Begrüßt wurden die beiden neuen Stars des Tierparks (Euregiozoo) auch von ihren Paten. Während Fritzis Patenschaft vom Aachener Unternehmen Wotax getragen wird, ist der Aachener Verein „Jugend im Kampf gegen Gewalt” nun Hannibals Förderer. Das lassen sich Firma und Verein jeweils 1600 Euro im Jahr kosten. Denn Geparden sind Gourmets. In ihrer afrikanischen Heimat (in 25 Ländern gibt es sie noch) verspeisen sie bevorzugt Gazellen, die Wassenberger Geparden vertilgen gerne Kaninchen, Hühnchen und Rindfleisch.

Mit dem neuen Gepardengehege endet der größte Umbau des Euregiozoos abseits des Kinderbauernhofes in der Leitung von Wolfgang Graf-Rudolf. Der hat aber längst neue Ideen und Pläne: Ende September wird der Spielplatz mit dem Piratenschiff erneuert, den Erdmännchen und den Muntjaks (asiatische Hirsche) werden neue Hütten gebaut, und der Futterhof braucht einen neuen Boden. Im Frühjahr soll das Känguruareal erweitert werden. „Und dann wollen wir uns noch des Themas Papageien annehmen”, sagt Graf-Rudolf.

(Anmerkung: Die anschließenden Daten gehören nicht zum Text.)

(** C4 on the code: the site root is put before every link that is not
    empty, also before one that does not start with a slash. *)
Theorem absolute_link_gets_prefixed :
  (forall c key name idx r,
     extract_product_data c key name idx = Some r ->
     url r =
     match link_elem c with
     | Some (Some href) => if bool_decide (href = []) then [] else site_root ++ href
     | _ => []
     end) /\
  (exists r,
     extract_product_data
       (listing "HP Pavilion 15" "3,499.00 Dhs"
          (Some ("https://www.jumia.ma/hp-15.html" : str)))
       "ordinateurs-pc" "Laptops & Computers" 1 = Some r /\
     url r = "https://www.jumia.mahttps://www.jumia.ma/hp-15.html").
Proof.
  split; [exact extract_url|].
  eexists. split; [vm_compute; reflexivity|reflexivity].
Qed.

(** * Further properties *)

(** ** Accepted and rejected containers *)

Lemma clean_price_number s : is_number (clean_price s).
Proof. exact (leb_number_r _ _ (clean_price_nonneg s)). Qed.

Lemma cleaned_original_nonneg c : (0 <=? cleaned_original c)%float = true.
Proof. apply clean_price_nonneg. Qed.

Lemma cleaned_current_nonneg c : (0 <=? cleaned_current c)%float = true.
Proof. apply clean_price_nonneg. Qed.

Lemma extract_product_data_None c key name idx :
  extract_product_data c key name idx = None <->
  detached c = true \/ (cleaned_current c =? 0)%float = true.
Proof.
  unfold extract_product_data, cleaned_current.
  destruct (detached c).
  - split; auto.
  - destruct (_ =? 0)%float.
    + split; auto.
    + split; [discriminate|]. intros [H|H]; discriminate H.
Qed.

Lemma extract_product_data_Some c key name idx r :
  extract_product_data c key name idx = Some r ->
  detached c = false /\ (cleaned_current c =? 0)%float = false /\
  r = {| product_id := product_id_of idx;
         product_name := shown_name c;
         brand := extract_brand (shown_name c) key;
         model := extract_model (shown_name c) (extract_brand (shown_name c) key);
         category := name;
         category_key := key;
         current_price := cleaned_current c;
         original_price :=
           if (0 <? cleaned_original c)%float then Some (cleaned_original c) else None;
         discount_percent := calculate_discount (cleaned_current c) (cleaned_original c);
         price_tier := classify_price_tier (cleaned_current c) key;
         value_score :=
           calculate_value_score (cleaned_current c) (cleaned_original c)
             (calculate_discount (cleaned_current c) (cleaned_original c));
         is_on_sale :=
           (0 <? calculate_discount (cleaned_current c) (cleaned_original c))%float;
         url :=
           match link_elem c with
           | Some (Some href) => match href with [] => [] | _ => site_root ++ href end
           | _ => []
           end |}.
Proof.
  unfold extract_product_data, cleaned_current, cleaned_original, shown_name.
  destruct (detached c); [discriminate|].
  destruct (_ =? 0)%float; [discriminate|].
  intros [= <-]. auto.
Qed.

Lemma zero_ltb_of_nonneg x :
  (0 <=? x)%float = true -> (x =? 0)%float = false -> (0 <? x)%float = true.
Proof.
  intros Hle Hne. destruct (0 <? x)%float eqn:E; [reflexivity|].
  rewrite (leb_not_ltb_eqb _ _ Hle E) in Hne. discriminate Hne.
Qed.


Lemma calculate_discount_positive c o :
  (0 <? calculate_discount c o)%float = true ->
  (o =? 0)%float = false /\ (o <=? c)%float = false.
Proof.
  unfold calculate_discount.
  destruct (o =? 0)%float; [intros H; discriminate H|].
  destruct (o <=? c)%float; [intros H; discriminate H|]. auto.
Qed.

Lemma on_sale_above_current c key name idx r :
  extract_product_data c key name idx = Some r ->
  is_on_sale r = true ->
  exists o, original_price r = Some o /\ (current_price r <? o)%float = true.
Proof.
  intros (_ & _ & ->)%extract_product_data_Some.
  cbn [original_price current_price is_on_sale].
  intros (Hz & Hle)%calculate_discount_positive.
  exists (cleaned_original c).
  rewrite (zero_ltb_of_nonneg _ (cleaned_original_nonneg c) Hz).
  split; [reflexivity|].
  rewrite leb_ltb_flip in Hle
    by (eapply leb_number_r; (apply cleaned_original_nonneg || apply cleaned_current_nonneg)).
  now apply negb_false_iff in Hle.
Qed.

Lemma slight_markdown_accepted :
  exists r,
    extract_product_data slight_markdown "tv-home-cinema-lecteurs" "Televisions" 1
    = Some r /\
    original_price r = Some 100000%float /\
    current_price r = 99999%float /\
    discount_percent r = 0%float /\
    is_on_sale r = false.
Proof. eexists. split; [vm_compute; reflexivity|]. repeat split. Qed.

(** X3. A record flagged on sale carries an original price above its
    current price, and a record without original price has discount 0.0 and
    is not on sale.  The converse of the first part fails: a markdown below
    0.005 percent rounds to a discount of 0.0 and the record is not on
    sale. *)
Theorem on_sale_needs_markdown :
  (forall c key name idx r,
     extract_product_data c key name idx = Some r ->
     is_on_sale r = true ->
     exists o, original_price r = Some o /\ (current_price r <? o)%float = true) /\
  (forall c key name idx r,
     extract_product_data c key name idx = Some r ->
     original_price r = None ->
     discount_percent r = 0%float /\ is_on_sale r = false) /\
  (exists c key name idx r o,
     extract_product_data c key name idx = Some r /\
     original_price r = Some o /\ (current_price r <? o)%float = true /\
     is_on_sale r = false).
Proof.
  split_and!.
  - exact on_sale_above_current.
  - intros c key name idx r (_ & _ & ->)%extract_product_data_Some.
    cbn [original_price discount_percent is_on_sale].
    destruct (0 <? cleaned_original c)%float eqn:E; [discriminate|]. intros _.
    unfold calculate_discount.
    rewrite (leb_not_ltb_eqb _ _ (cleaned_original_nonneg c) E). simpl. auto.
  - destruct slight_markdown_accepted as (r & H & Ho & Hc & _ & Hs).
    exists slight_markdown, ("tv-home-cinema-lecteurs" : str), ("Televisions" : str), 1%nat, r, 100000%float.
    split_and!; [exact H|exact Ho| |exact Hs].
    rewrite Hc. reflexivity.
Qed.

(** ** [extract_brand] *)












Lemma upper_char_idem c : upper_char (upper_char c) = upper_char c.
Proof.
  destruct c as [[] [] [] [] [] [] [] []]; vm_compute; reflexivity.
Qed.

Lemma upper_idem s : upper (upper s) = upper s.
Proof.
  unfold upper. rewrite map_map. apply map_ext. intros c. apply upper_char_idem.
Qed.

Lemma extract_brand_found name key :
  existsb (occurs_in name) (brands_to_check key) = true ->
  find (occurs_in name) (brands_to_check key) = Some (extract_brand name key).
Proof.
  unfold extract_brand.
  change (fun brand => contains (upper brand) (upper name)) with (occurs_in name).
  induction (brands_to_check key) as [|b l IH]; simpl; [discriminate|].
  destruct (occurs_in name b); [reflexivity|]. simpl. exact IH.
Qed.

(** X5. When a listed brand occurs in the name, the brand found does not
    depend on the case of the letters of the name, and it is spelled as
    listed. *)
Theorem extract_brand_ignores_case name name' key :
  upper name = upper name' ->
  existsb (occurs_in name) (brands_to_check key) = true ->
  extract_brand name' key = extract_brand name key /\
  extract_brand (upper name) key = extract_brand name key /\
  extract_brand name key ∈ brands_to_check key.
Proof.
  intros Hu Hex.
  assert (Hocc : forall n, upper n = upper name -> occurs_in n = occurs_in name).
  { intros n Hn. unfold occurs_in. now rewrite Hn. }
  pose proof (extract_brand_found name key Hex) as Hf.
  assert (Hsame : forall n, upper n = upper name ->
                    extract_brand n key = extract_brand name key).
  { intros n Hn.
    assert (Hex' : existsb (occurs_in n) (brands_to_check key) = true)
      by now rewrite (Hocc n Hn).
    pose proof (extract_brand_found n key Hex') as Hf'.
    rewrite (Hocc n Hn), Hf in Hf'. now inversion Hf'. }
  split_and!.
  - apply Hsame. now symmetry.
  - apply Hsame. apply upper_idem.
  - apply find_some in Hf as [Hin _]. now apply list_elem_of_In.
Qed.

Lemma extract_brand_ignores_case_witness :
  upper "hp pavilion 15" = upper "Hp PAVILION 15" /\
  extract_brand "Hp PAVILION 15" "ordinateurs-pc" = "HP" /\
  extract_brand "hp pavilion 15" "ordinateurs-pc" = "HP".
Proof.
  assert (Hu : upper "hp pavilion 15" = upper "Hp PAVILION 15") by reflexivity.
  split; [exact Hu|].
  destruct (extract_brand_ignores_case "hp pavilion 15" "Hp PAVILION 15"
              "ordinateurs-pc" Hu eq_refl) as (H & _ & _).
  split; [|reflexivity]. rewrite H. reflexivity.
Defined.

(** ** The length of the model *)

Lemma lstrip_length s : (length (lstrip s) <= length s)%nat.
Proof.
  induction s as [|c s IH]; simpl; [lia|]. destruct (is_space c); simpl; lia.
Qed.

Lemma strip_length s : (length (strip s) <= length s)%nat.
Proof.
  unfold strip, rstrip. rewrite length_rev.
  pose proof (lstrip_length (rev (lstrip s))) as H. rewrite length_rev in H.
  pose proof (lstrip_length s). lia.
Qed.

Lemma remove_scan_length old k s :
  (length (remove_scan old k s) + Nat.min k (length s) <= length s)%nat.
Proof.
  revert k. induction s as [|c s IH]; intros k; simpl; [lia|].
  destruct k as [|k].
  - destruct (startswith old (c :: s)).
    + specialize (IH (pred (length old))). lia.
    + specialize (IH 0%nat). simpl. lia.
  - specialize (IH k). lia.
Qed.

Lemma remove_all_length old s : (length (remove_all old s) <= length s)%nat.
Proof.
  unfold remove_all. destruct old; [lia|].
  pose proof (remove_scan_length (a :: old) 0 s). lia.
Qed.

(** Removing a word that occurs shortens the text by the word at least. *)
Lemma remove_all_occurring old s :
  contains old s = true ->
  (length (remove_all old s) + length old <= length s)%nat.
Proof.
  unfold remove_all. destruct old as [|a old].
  - simpl. lia.
  - assert (Hw : (0 < length (a :: old))%nat) by (cbn [length]; lia).
    revert Hw. generalize (a :: old). clear a old. intros w Hw.
    induction s as [|c s IH]; cbn [contains remove_scan].
    + destruct w; [simpl in Hw; lia|discriminate].
    + destruct (startswith w (c :: s)) eqn:E; cbn [orb].
      * intros _. apply startswith_length in E.
        pose proof (remove_scan_length w (pred (length w)) s) as Hl.
        cbn [length] in *. lia.
      * intros H. specialize (IH H). cbn [length]. lia.
Qed.

Lemma remove_word_length m w : (length (remove_word m w) <= length m)%nat.
Proof.
  unfold remove_word.
  pose proof (remove_all_length (lower w) (remove_all (upper w) (remove_all w m))).
  pose proof (remove_all_length (upper w) (remove_all w m)).
  pose proof (remove_all_length w m). lia.
Qed.

Lemma fold_remove_word_length ws m :
  (length (fold_left remove_word ws m) <= length m)%nat.
Proof.
  revert m. induction ws as [|w ws IH]; intros m; simpl; [lia|].
  specialize (IH (remove_word m w)). pose proof (remove_word_length m w). lia.
Qed.

Lemma lstrip_idem s : lstrip (lstrip s) = lstrip s.
Proof.
  induction s as [|c s IH]; simpl; [reflexivity|].
  destruct (is_space c) eqn:E; [exact IH|]. simpl. now rewrite E.
Qed.

Lemma lstrip_fixed_take n s : lstrip s = s -> lstrip (take n s) = take n s.
Proof.
  destruct s as [|c s]; [now rewrite take_nil|]. destruct n; [reflexivity|].
  simpl. destruct (is_space c) eqn:E; [|reflexivity].
  intros H. pose proof (lstrip_length s) as Hl. rewrite H in Hl. simpl in Hl. lia.
Qed.

Lemma lstrip_strip s : lstrip (strip s) = strip s.
Proof.
  destruct (strip_split (strip s)) as (ws1 & ws2 & H1 & H2 & E).
  unfold strip at 2. unfold strip.
  destruct (lstrip s) as [|c t] eqn:El; [reflexivity|].
  assert (Hc : is_space c = false).
  { pose proof (lstrip_idem s) as Hi. rewrite El in Hi. simpl in Hi.
    destruct (is_space c); [|reflexivity].
    pose proof (lstrip_length t) as Hl. rewrite Hi in Hl. simpl in Hl. lia. }
  destruct (rstrip_split (c :: t)) as (ws & Hws & Er).
  destruct (rstrip (c :: t)) as [|d r] eqn:Ed.
  - reflexivity.
  - simpl in Er. inversion Er; subst d. simpl. now rewrite Hc.
Qed.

Doch langsam, den schnellen Geparden gehört nun erstmal die Aufmerksamkeit. Fernsehkameras verfolgen, wie Hannibal und Fritzi um die Buschhütte in ihrem Gehege herumschleichen, wie sie auf dem Hügel Position beziehen, wie sie sich spielerisch jagen und wie sie miteinander schmusen. „Fritzi ist tatsächlich ein kleiner, verschmuster Kater”, sagt sein Besitzer Staas. Die Tiere sind quasi eine Leihgabe an den Tierpark.

Wenn sie in einem Jahr geschlechtsreif sind, ist Damenbesuch nicht ausgeschlossen. Staas und der Tierpark beteiligen sich an offiziellen Zuchtprogrammen, auf seiner Wassenberger Anlage zählt der Mann mittlerweile 36 Raubkatzen - ohne Fritzi und Hannibal. Die sind direkt in die Herzen der Aachener gerast.